É definido como transudato pleural acima de 500 ml em pacientes com hipertensão portal sem causas cardiorrespiratórias.

É uma complicação da hipertensão portal que desenvolve-se em 5 a 10% dos cirróticos.

A presença de ascite não é necessária para o diagnóstico e acima de 20% dos casos não tem ascite identificada.

Sua presença indica prognóstico ruim e seu tratamento é difícil e controverso.

70% localizam-se no hemitórax direito, 18% no esquerdo e 12% podem ser bilaterais. Esta localização ocorre porque o diafragma direito é mais fino e menos muscular que o esquerdo e por fezes a ascite e a área nua do fígado pressionam o diafragma já delgado a aumentam seus defeitos de permeabilidade que normalmente estão presentes e acentuam-se nos cirróticos.

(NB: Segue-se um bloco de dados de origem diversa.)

(* ===== verification/MountThms.v ===== *)
(** The lifecycle of platform mounts: histories of calls, session ends and
    crashes, what holds at every moment of them, and recovery. *)

From stdpp Require Import base decidable gmap strings list.
From Stdlib Require Import Ascii ZArith Lia.
From S2P Require Import Prelude GoText CidLib Durable Registry RegistryFacts Journal Cache Paths Staging Mount MountRuns.

Section Histories.
Context {L : CidLib} (E : menv) (Hnow : forall t, me_now E t <> 0%Z).

(** ** Restore *)
Lemma recover_good spec w r w' :
  Good w -> RecoverUnmount E spec w = (r, w') -> Good w' /\ frame w w'.
Proof.
  intros Hg H. unfold RecoverUnmount in H. run_in H. simplify_eq. split; [by apply (good_silent (EvRecover _ _))|apply (frame_emit (EvRecover _ _))].
Qed.

Lemma restore_tombstones_good l w r w' :
  Good w -> mg_live (mw_manager w) = ∅ -> restore_tombstones E l w = (r, w') -> Good w' /\ mg_live (mw_manager w') = ∅.
Proof.
  revert w r w'. induction l as [|record l IH]; intros w r w' Hg Hl H; cbn [restore_tombstones] in H; [run_in H; by simplify_eq|].
  destruct (Desired record); [by eapply IH|]. unfold mbind at 1, Mn_bind in H.
  destruct (RecoverUnmount E (rec_Spec record) w) as [r1 w1] eqn:E1. destruct (recover_good _ _ _ _ Hg E1) as [Hg1 Hf].
  assert (mg_live (mw_manager w1) = ∅) as Hl1 by (by rewrite (fr_manager _ _ Hf)).
  unfold mbind at 1, Mn_bind in H. destruct r1 as [[]|e].
  - unfold mbind at 1, Mn_bind in H. destruct (in_registry E _ w1) as [r2 w2] eqn:E2.
    destruct (delete_good E (ID (rec_Spec record)) w1 r2 w2 Hg1) as (Hg2 & _ & Hrs); [|done|].
    { intros h Ho. unfold owners in Ho. by rewrite Hl1, lookup_fmap, lookup_empty in Ho. }
    assert (mg_live (mw_manager w2) = ∅) as Hl2 by (by rewrite (rs_manager _ _ Hrs)).
    unfold mbind at 1, Mn_bind in H. run_in H. destruct (restore_tombstones E l w2) as [r3 w3] eqn:E3. injection H as _ <-. by eapply IH.
  - run_in H. destruct (restore_tombstones E l w1) as [r3 w3] eqn:E3. injection H as _ <-. by eapply IH.
Qed.

Lemma restore_desired_good l w r w' :
  Good w -> Forall (fun record => normalizeSpec (rec_Spec record) = Ok (rec_Spec record)) l -> roomy w' ->
  restore_desired E l w = (r, w') -> Good w'.
Proof.
  intros Hg Hl Hr. revert w r Hg. induction Hl as [|record l Hst _ IH]; intros w r Hg H; cbn [restore_desired] in H; [run_in H; by simplify_eq|].
  destruct (negb (Desired record)); [by eapply IH|]. unfold mbind at 1, Mn_bind in H.
  destruct (mount E (rec_Spec record) w) as [r1 w1] eqn:E1. unfold mbind at 1, Mn_bind in H.
  destruct (restore_desired E l w1) as [r2 w2] eqn:E2. run_in H. injection H as _ <-. eapply IH; [|exact E2].
  eapply (mount_good E Hnow); [exact Hg| | |exact E1]; [intros s Hs; congruence|]. eapply roomy_before; [|exact Hr].
  change w2 with (r2, w2).2. rewrite <- E2. apply mono_restore_desired.
Qed.

Lemma Restore_good w r w' : Good w -> roomy w' -> Restore E w = (r, w') -> Good w'.
Proof.
  intros Hg Hr. unfold Restore. apply gated_good; [done|]. intros H. unfold mbind at 1, Mn_bind, get_manager in H.
  case_bool_decide as Hl; [|run_in H; by simplify_eq]. cbn [negb] in H. unfold mbind at 1, Mn_bind in H.
  destruct (in_registry E _ w) as [r1 w1] eqn:E1. destruct (list_good E w r1 w1 Hg E1) as (Hg1 & Hrs & Hst).
  destruct r1 as [records|e]; [|run_in H; by simplify_eq]. unfold then_ in H. unfold mbind at 1, Mn_bind in H.
  destruct (restore_tombstones E records w1) as [f1 w2] eqn:E2.
  destruct (restore_tombstones_good records w1 f1 w2) as [Hg2 _]; [done|by rewrite (rs_manager _ _ Hrs)|done|].
  unfold mbind at 1, Mn_bind in H. destruct (restore_desired E records w2) as [f2 w3] eqn:E3. run_in H. injection H as _ <-.
  eapply restore_desired_good; [exact Hg2|by apply Hst|exact Hr|exact E3].
Qed.

(** ** Shutdown *)
Lemma shutdown_each_good l w r w' :
  Good w -> NoDup l.*1 -> Forall (fun it => mg_live (mw_manager w) !! it.1 = Some it.2) l -> shutdown_each E l w = (r, w') ->
  Good w' /\ mw_registry w' = mw_registry w /\ mg_closed (mw_manager w') = mg_closed (mw_manager w) /\
  (r = [] -> forall id, mg_live (mw_manager w') !! id = if decide (id ∈ l.*1) then None else mg_live (mw_manager w) !! id).
Proof.
  revert w r. induction l as [|[id lm] l IH]; intros w r Hg Hnd Hl H; cbn [shutdown_each] in H.
  { run_in H. simplify_eq. split_and!; [done|done|done|]. intros _ id. by rewrite decide_False by apply not_elem_of_nil. }
  apply Forall_cons in Hl as [Hid Hl]. cbn in Hid. cbn [fmap list_fmap fst] in Hnd. apply NoDup_cons in Hnd as [Hnid Hnd].
  unfold mbind at 1, Mn_bind in H. destruct (cleanupLive E id lm w) as [r1 w1] eqn:E1.
  destruct (cleanupLive_good E w id lm r1 w1 Hg Hid E1) as (Hg1 & lm' & Etok & Hre & Hn).
  assert (forall i, i <> id -> mg_live (mw_manager w1) !! i = mg_live (mw_manager w) !! i) as Hother.
  { intros i Hne. by rewrite (re_live _ _ _ _ Hre), lookup_insert_ne. }
  assert (mg_live (mw_manager w1) !! id = Some lm') as Hid1 by (rewrite (re_live _ _ _ _ Hre); apply lookup_insert_eq).
  unfold mbind at 1, Mn_bind in H. destruct r1 as [[]|e].
  - unfold mbind at 1 2, Mn_bind in H. rewrite <- Etok, (delete_current_self w1 id lm' Hid1) in H.
    unfold clear_error, update, put_manager, mret, Mn_ret in H. cbv beta iota in H. unfold mbind, Mn_bind in H.
    set (w2 := (update (with_errors (base.delete id)) (update (with_live (base.delete id)) w1).2).2).
    assert (Good w2) as Hg2 by (apply good_errors; by eapply good_delete; [| |apply Hn]).
    change (mkMw _ _ _ _ _ _) with w2 in H. destruct (shutdown_each E l w2) as [r2 w3] eqn:E3. injection H as <- <-.
    destruct (IH w2 r2 Hg2 Hnd) as (Hg3 & Er3 & Ec3 & Hlive); [|done|].
    { rewrite Forall_forall in Hl |- *. intros it Hin. cbn. rewrite lookup_delete_ne; [rewrite Hother; [by apply Hl|]|];
        intros Eid; apply Hnid; [rewrite <- Eid|rewrite Eid]; by apply list_elem_of_fmap_2. }
    split_and!; [done|by rewrite Er3; apply (re_registry _ _ _ _ Hre)|by rewrite Ec3; apply (re_closed _ _ _ _ Hre)|]. intros -> i. rewrite (Hlive eq_refl i). cbn.
    destruct (decide (i = id)) as [->|Hne].
    + rewrite (decide_True (P := id ∈ id :: _)) by left. by rewrite decide_False, lookup_delete_eq.
    + rewrite lookup_delete_ne, Hother by done. destruct (decide (i ∈ l.*1)); [by rewrite decide_True by by right|].
      rewrite decide_False; [done|]. by intros [?|?]%elem_of_cons.
  - unfold set_error, update, put_manager, mbind, Mn_bind, mret, Mn_ret in H. cbv beta iota in H.
    set (w2 := (update (with_errors <[id := e]>) w1).2). change (mkMw _ _ _ _ _ _) with w2 in H.
    destruct (shutdown_each E l w2) as [r2 w3] eqn:E3. injection H as <- <-.
    destruct (IH w2 r2) as (Hg3 & Er3 & Ec3 & _); [by apply good_errors|done| |done|].
    { rewrite Forall_forall in Hl |- *. intros it Hin. cbn. rewrite Hother; [by apply Hl|].
      intros Eid. apply Hnid. rewrite <- Eid. by apply list_elem_of_fmap_2. }
    split_and!; [done|by rewrite Er3; apply (re_registry _ _ _ _ Hre)|by rewrite Ec3; apply (re_closed _ _ _ _ Hre)|done].
Qed.

Lemma live_list (m : gmap string liveMount) :
  NoDup (sort_by_string fst (map_to_list m)).*1 /\
  Forall (fun it => m !! it.1 = Some it.2) (sort_by_string fst (map_to_list m)) /\
  forall id, id ∈ (sort_by_string fst (map_to_list m)).*1 <-> is_Some (m !! id).
Proof.
  unfold sort_by_string. pose proof (sort_by_Permutation (A := string * liveMount) fst String.leb (map_to_list m)) as Hp. split_and!.
  - rewrite Hp. apply NoDup_fst_map_to_list.
  - rewrite Hp. apply Forall_forall. intros [id lm] Hin. by apply elem_of_map_to_list.
  - intros id. rewrite Hp. rewrite list_elem_of_fmap. split.
    + intros [[i lm] [-> Hin%elem_of_map_to_list]]. by exists lm.
    + intros [lm Hlm]. exists (id, lm). split; [done|]. by apply elem_of_map_to_list.
Qed.

Lemma Shutdown_run w r w' :
  Good w -> Shutdown E w = (r, w') ->
  Good w' /\ mw_registry w' = mw_registry w /\
  (mg_closed (mw_manager w) = false -> mg_closed (mw_manager w') = true -> mg_live (mw_manager w') = ∅).
Proof.
  intros Hg H. unfold Shutdown in H. destruct (me_gate E (here w)); [simplify_eq; split_and!; [done|done|congruence]|].
  destruct (mg_closed (mw_manager w)) eqn:Ec; [by simplify_eq|].
  unfold mbind at 1, Mn_bind, get_manager in H. unfold mbind at 1, Mn_bind in H. destruct (shutdown_each E _ w) as [f w1] eqn:E1.
  destruct (live_list (mg_live (mw_manager w))) as (Hnd & Hfa & Hin).
  destruct (shutdown_each_good _ _ _ _ Hg Hnd Hfa E1) as (Hg1 & Er1 & Ec1 & Hlive).
  case_bool_decide as Hf; cbn [negb] in H; [|run_in H; simplify_eq; split_and!; [done|done|congruence]]. subst f.
  assert (mg_live (mw_manager w1) = ∅) as Hnone.
  { apply map_empty. intros id. rewrite (Hlive eq_refl id). case_decide as Hd; [done|]. apply eq_None_not_Some. by rewrite <- Hin. }
  assert (exists r2 w2, close_filesystem E w1 = (r2, w2) /\
    Good w2 /\ mw_registry w2 = mw_registry w1 /\ mw_manager w2 = mw_manager w1) as (r2 & w2 & E2 & Hg2 & Er2 & Em2).
  { unfold close_filesystem. destruct (me_closer E); [|by eexists _, _]. unfold mbind, Mn_bind, ask, mret, Mn_ret. cbn. eexists _, _. split_and!; [done| |done|done].
    by apply (good_silent EvCloseFilesystem). }
  unfold mbind at 1, Mn_bind in H. rewrite E2 in H. destruct r2 as [[]|e];
    [|run_in H; simplify_eq; split_and!; [done|congruence|rewrite Em2; congruence]].
  assert (forall u c, Good (mkMw (mw_registry w2) (mkManager (mg_live (mw_manager w2)) (mg_errors (mw_manager w2)) (mg_nextToken (mw_manager w2)) u c)
    (mw_bindings w2) (mw_leases w2) (mw_monitors w2) (mw_trace w2))) as Hset.
  { intros u c. destruct Hg2 as [Hi [? ? ?]]. split; [by eapply inv_quiet; [|exact Hi]|by split]. }
  unfold mbind, Mn_bind, get_manager, put_manager in H. cbv beta iota in H. destruct (negb (mg_leaseUnlock (mw_manager w2))).
  - run_in H. simplify_eq. cbn. split_and!; [done|congruence|]. intros _ _. by rewrite Em2.
  - run_in H. simplify_eq. cbn. split_and!; [exact (good_silent EvUnlock _ eq_refl (Hset false true))|congruence|]. intros _ _. by rewrite Em2.
Qed.

(** ** Monitors *)
Lemma monitor_good mo err w r w' : Good w -> mo ∈ mw_monitors w -> monitor E mo err w = (r, w') -> Good w'.
Proof.
  intros Hg Hmo H. unfold monitor in H. unfold mbind at 1, Mn_bind in H. cbn [emit] in H. change (mkMw _ _ _ _ _ _) with (emit (EvEnded (mo_session mo)) w).2 in H.
  set (w1 := (emit (EvEnded (mo_session mo)) w).2) in H. pose proof (frame_emit (EvEnded (mo_session mo)) w) as Hf. change (emit _ w).2 with w1 in Hf.
  assert (Good w1) as Hg1.
  { split; [|eapply tok_frame; [exact Hf|apply Hg]]. rewrite (frame_owners _ _ Hf). apply (inv_ended _ _ (g_inv _ Hg)). }
  unfold mbind at 1, Mn_bind, get_manager in H. cbv zeta in H. destruct (mg_live (mw_manager w1) !! mo_id mo) as [lm|] eqn:El; [|run_in H; by simplify_eq].
  destruct (negb (bool_decide (lm_token lm = mo_token mo)) || lm_expectedDone lm) eqn:Ec; [run_in H; by simplify_eq|].
  simplify_guards. unfold mbind at 1, Mn_bind in H.
  set (lm' := set_detached (lm_expectedDone lm) lm) in *.
  assert (lm_session lm = Some (mo_session mo)) as Hs.
  { pose proof (tk_mon _ (g_tok _ Hg)) as Hm. rewrite Forall_forall in Hm. destruct (Hm mo Hmo) as [_ Hm']. by apply Hm'. }
  assert (Good (update (with_live <[mo_id mo := lm']>) w1).2) as Hg2.
  { eapply good_update; [apply Hg1|exact El|done|done|]. rewrite (frame_owners _ _ Hf).
    apply (inv_detach _ _ (g_inv _ Hg) (mo_id mo) (holding_of lm) (mo_session mo) (EvEnded (mo_session mo))); [by apply owners_lookup| |by right].
    unfold holding_of. cbn. destruct (lm_needsUnmount lm); [by left|by right]. }
  cbn [update put_manager] in H. unfold mbind at 1, Mn_bind in H. cbn [set_error update put_manager] in H.
  set (w2 := (update (with_errors <[mo_id mo := err]>) (update (with_live <[mo_id mo := lm']>) w1).2).2).
  change (mkMw _ (with_errors _ _) _ _ _ _) with w2 in H. assert (Good w2) as Hg3 by (by apply good_errors).
  unfold mbind at 1, Mn_bind in H. destruct (close_both E (lm_binding lm) (lm_viewLease lm) w2) as [r1 w3] eqn:E3.
  assert (mg_live (mw_manager w2) !! mo_id mo = Some lm') as El2 by apply lookup_insert_eq.
  destruct (close_live_good E w2 w2 (mo_id mo) lm' r1 w3 Hg3 El2 eq_refl) as (Hg4 & Hre & Hn); [|exact E3|].
  { split; try done. by rewrite insert_id. }
  assert (mg_live (mw_manager w3) !! mo_id mo = Some lm') as El3 by (rewrite (re_live _ _ _ _ Hre); apply lookup_insert_eq).
  destruct r1 as [[]|e].
  - assert (lm_token lm' = mo_token mo) as Et by done. rewrite <- Et, (delete_current_self w3 _ lm' El3) in H.
    change w' with (r, w').2. rewrite <- H. by eapply good_delete; [| |apply Hn].
  - unfold mbind, Mn_bind, get_manager in H. rewrite El3, bool_decide_eq_true_2 in H by done.
    change w' with (r, w').2. rewrite <- H. by apply good_errors.
Qed.

(** ** Histories *)
#[global] Instance monitor_eq_dec : EqDecision monitor_t.
Proof. solve_decision. Defined.

Inductive mcall :=
  | CallMount (spec : Spec) | CallUnmount (id : string) | CallRestore | CallShutdown | CallList
  | CallDone (mo : monitor_t) (err : error).

(** The goroutine of [mo] leaves. *)
Definition finish (mo : monitor_t) (w : mworld) : mworld :=
  mkMw (mw_registry w) (mw_manager w) (mw_bindings w) (mw_leases w) (filter (fun mo' => mo' <> mo) (mw_monitors w)) (mw_trace w).

Definition serve_call (c : mcall) (w : mworld) : mworld :=
  match c with
  | CallMount spec => (Mount E spec w).2
  | CallUnmount id => (Unmount E id w).2
  | CallRestore => (Restore E w).2
  | CallShutdown => (Shutdown E w).2
  | CallList => (List_mounts E w).2
  | CallDone mo err => finish mo (monitor E mo err w).2
  end.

Dependendo da localização, volume e rapidez de desenvolvimentos, pode ir de assintomático ou com sintomas leves como tosse e dispneia, aos sintomas de falência respiratória. Apenas 6% dos pacientes apresentam derrames pleurais que ocupam mais que 50% do HTD.

Apesar de no caso da ascite serem necessários 6 a 8 litros para produzirem sintomas abdominais, acima de 1 a 2 litros de hidrotórax já produzem sintomas torácicos.

Quando um cirrótico apresenta-se com hidrotórax, é importante uma toracocentese diagnóstica uma vez que no lado direito estão associados a complicações em 20% das vezes em no lado esquerdo em 35%. No HH não complicado, a contagem de PMN deve ser menor que 250/mm3 e a proteína total do transdutado deve ser < 2,5 g/l.

O tratamento é feito com restrição de sal e diuréticos, mas 20% dos pacientes desenvolvem hidrotórax refratários.

Quando existem sintomas relacionados à ocupação do espaço pleural, na presença de ascite, indica-se paracenteses de no mínimo 3,5 litros, observando-se se há melhora no padrão respiratório nas horas seguintes. Caso não ocorra melhora após paracentese ou não exista ascite, indica-se toraconcentese com retirada não superior a 2 litros, para evitar complicações cardiopulmonares, apesar dos cirróticos tolerarem volumes maiores, não sendo necessária reposição de albumina uma vez que os volumes são menores que 5 litros.

Deve-se evitar a colocação de dreno de tórax para tratamento de HH. Liu e cols (Chest 2004) publicaram 80% de complicações e 33% de mortalidade após drenagem de tórax em cirróticos. A única indicação para drenagem de tórax é a presença de empiema.

TIPS é o principal tratamento do HH enquanto aguarda-se o transplante de fígado, com sucesso entre 70 e 80%. As contra-indicações ao TIPS são idade > 70 anos, encefalopatia, trombose de veia porta, ICC direita, hipertensão pulmonar e MELD > 18. A falta de resposta ao TIPS indica mau prognóstico.

Milanez e cols (Chest 2000) publicaram sucesso de 48%, morbidade de 57% e mortalidade de 39% num seguimento de 3 meses após videotoracoscopia com colocação de cola biológica para fechamento dos defeitos diafragmáticos seguida de pleurodese em cirróticos com HH volumosos. Assim, estes procedimentos devem ser reservados a casos graves, que não dispõem de transplante no médio prazo e não respondem a tratamento clínico e implante de TIPS.